I was thinking of buying from an online store until I walked into a LBS a little outside my local area. It is about a 30-40 minute ride away but the owner/operator was awesome. He and I talked for 30 minutes about cycling...he never once in that time tried showing me a specific bike, the talk was all about fit and talk about components and things like that. I come from MTB'n and he was able to compare MTB components to RB'n component sets. We could have talked for a much longer time. We have talked many other times for a long time. I have about 4 hours of time in that shop in about 3 visits. When I left there the first time I told my wife I was going to buy from him. That decision hurt my relationship with the LBS that I do all my MTB buisness with because they carry the same brand as I got. The service was great and the fitting was good, I rode 5 miles on the trainer for my fit and another 3 miles after the last adjustment prior to paying for the bike.

I may buy some little things online but I will always buy a bike from a LBS.


----------



## sratican (Apr 22, 2010)

Thanks guys, this is REALLY helping!

Ranilus - I live in Jeffeson, Ohio - which is in Ashtabula County. We dont even have a Walmart! 

Eddys is a great suggestion, I was looking at a few of their bikes online and considering making the trip into Cleveland to see a ball game and check them out. 
I can expand the budget a little bit and get some accessories later - so if I were able to drop like $700 do you guys think a Trek 1.2 would be my best choice? Or what else?


----------



## rcekstrom (Oct 4, 2008)

Hey I used to have grandparents that lived in Jefferson OH. When i was a kid while visiting we would go to the Demo derby where they backup into each other until their cars were undriveable. From what little i can remember it was a pretty town in farm country.

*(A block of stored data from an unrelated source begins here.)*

Definition app_set_deliver_callback (cb : CB) a : option (app_params state) :=
  '(_, a) ← for_workers (fun _ (u : unit) w =>
              let st := worker_paxos w in
              Some (u, set_worker_paxos w (set_callbacks st (Some cb) (process_pkt st)))) tt a;
  Some a.

Definition app_set_worker_callback (cb : worker_cb) a : option (app_params state) :=
  '(_, a) ← for_workers (fun _ (u : unit) w =>
              let st := worker_paxos w in
              Some (u, set_worker_paxos w (set_callbacks st (deliver st) (Some cb)))) tt a;
  Some a.

(** The timer is armed for the first worker. *)
Definition app_set_stat_callback d a : option (dev * app_params state) :=
  let d := rte_timer_subsystem_init d in
  let a := set_hz a rte_get_timer_hz in
  lcore ← find_ n_lcores 0 (fun lcore =>
            lp ← arr_get (lcore_params a) lcore;
            Some (if is_worker (lcore_is lp) then Some lcore else None));
  match lcore with
  | None => Some (d, a)
  | Some lcore =>
      let d := rte_timer_init d lcore stat_timer in
      let '(_, d) := rte_timer_reset d lcore stat_timer (hz a / STAT_PERIOD) in
      Some (d, a)
  end.

Definition app_set_default_value (arg : option (list byte)) (vlen : Z) a : option (app_params state) :=
  '(_, a) ← for_workers (fun _ (u : unit) w =>
              Some (u, set_worker_paxos w (set_default (worker_paxos w) arg vlen))) tt a;
  Some a.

Anyways.... Don't buy a bike online unless they have a store local where you can return it if it does not fit. Local shops while maybe more $$ the benefits they offer are realized 10 fold.

GL

Rob


----------



## PJ352 (Dec 5, 2007)

sratican said:


> Thanks guys, this is REALLY helping!
> 
> Ranilus - I live in Jeffeson, Ohio - which is in Ashtabula County. We dont even have a Walmart!
> 
> ...


A Trek 1.2 is a fine choice, but we don't know enough about you, your cycling background or intended purposes to say it's the _best_ choice. This is why working with reputable shops is so important. They'll discuss your best options given your price range and a number of other factors.

Off the top of my head there is the Giant Defy series, Jamis Ventura's, C'dale CAAD9's, Specialized Allez/ Secteur Trek 1.x series and Pilots... just to name a few. 

In that group there are both race and relaxed geo bikes, where (generally speaking) race allows for a more aggressive rider position and slightly quicker handling while relaxed allows for a more upright position, and slightly slower, more stable handling. The differences can be subtle, and the best way to determine your preferences is to visit some shops and ride different brands/ models. Fit plays a key role in determining which bike feels the best to you, so again, the LBS is the way to proceed.

BTW, holding off on_ some _accessories so that you can move up to a slightly upgraded bike is a fine idea, but don't include the helmet in that 'hold' category. That's an essential right from the get go. Trust me on this.


----------



## sratican (Apr 22, 2010)

Ok so LAST question. I went to the LBS today. They had a closeout 2009 Specialized Allez Double for $750 ... a Felt F95 Racing Team issue for $799 and a 2009 Trek 1.2 Double at another local LBS for $699....

I guess I don't know what I am doing, because they all basically felt the same after a few minor adjustments. I rode each for about three miles, I know it is a small sample size. But, my question is ... which is the best buy? I was comfortable on all three, so what would be the better bike?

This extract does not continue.